* _EXERCISE INSTRUCTIONS_:
All lines from the one containing "Part I holds" down to the one containing "Definition SIZE_MAX_plus_1 : Z := 2 ^ 64.", both ends included, are to be given again exactly; omit the rest of the listing below.

* _TASK MATERIAL_:
(** * pixz: the tar-to-xz writer (write.c) and the lister (list.c)

    A shallow embedding of the sequential parts of the writer pipeline:
    file registration with multi-header collapse, the tar pull callback,
    the in-order block writer, the file-index serialiser with its
    CHUNKSIZE staging buffer, the start-up of the buffer pool, and the
    lister's main routine.

    Conventions.  The target is taken to be LP64: [size_t] is 64 bits wide
    and [int] is 32 bits wide.  Unsigned machine integers are values of [Z]
    with their reduction written out.  Bytes are [Byte.byte].  A C string
    is the list of bytes found at the pointer; reading past the end of the
    list yields NUL (the terminator is implicit), and an earlier NUL byte
    ends the string exactly as in C.

    Part I holds the embedding, Part II the properties. *)

From Stdlib Require Import ZArith List Lia Bool.
From Stdlib Require Import Strings.Ascii Strings.String Strings.Byte.
From Stdlib Require Import Numbers.DecimalString Numbers.DecimalN.
From Equations Require Import Equations.
From Equations.Prop Require Import Logic.
From stdpp Require Import base list sorting.
Import ListNotations.

#[local] Open Scope byte_scope.
#[local] Open Scope nat_scope.

(* ================================================================== *)
(** * Part I: the embedding                                            *)
(* ================================================================== *)

(** ** Machine integers *)

Definition SIZE_MAX_plus_1 : Z := 2 ^ 64.
Definition INT_MAX : Z := 2 ^ 31 - 1.

(** Conversion to [size_t]: reduction modulo 2^64. *)
Definition to_size_t (z : Z) : Z := (z mod SIZE_MAX_plus_1)%Z.

(** Conversion to [int]: reduction modulo 2^32 into the signed range. *)
Definition to_int (z : Z) : Z :=
  let r := (z mod 2 ^ 32)%Z in
  if (r <=? INT_MAX)%Z then r else (r - 2 ^ 32)%Z.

* _SOLUTION FOR THIS PROBLEM_:
    Part I holds the embedding, Part II the properties. *)

From Stdlib Require Import ZArith List Lia Bool.
From Stdlib Require Import Strings.Ascii Strings.String Strings.Byte.
From Stdlib Require Import Numbers.DecimalString Numbers.DecimalN.
From Equations Require Import Equations.
From Equations.Prop Require Import Logic.
From stdpp Require Import base list sorting.
Import ListNotations.

#[local] Open Scope byte_scope.
#[local] Open Scope nat_scope.

(* ================================================================== *)
(** * Part I: the embedding                                            *)
(* ================================================================== *)

(** ** Machine integers *)

Definition SIZE_MAX_plus_1 : Z := 2 ^ 64.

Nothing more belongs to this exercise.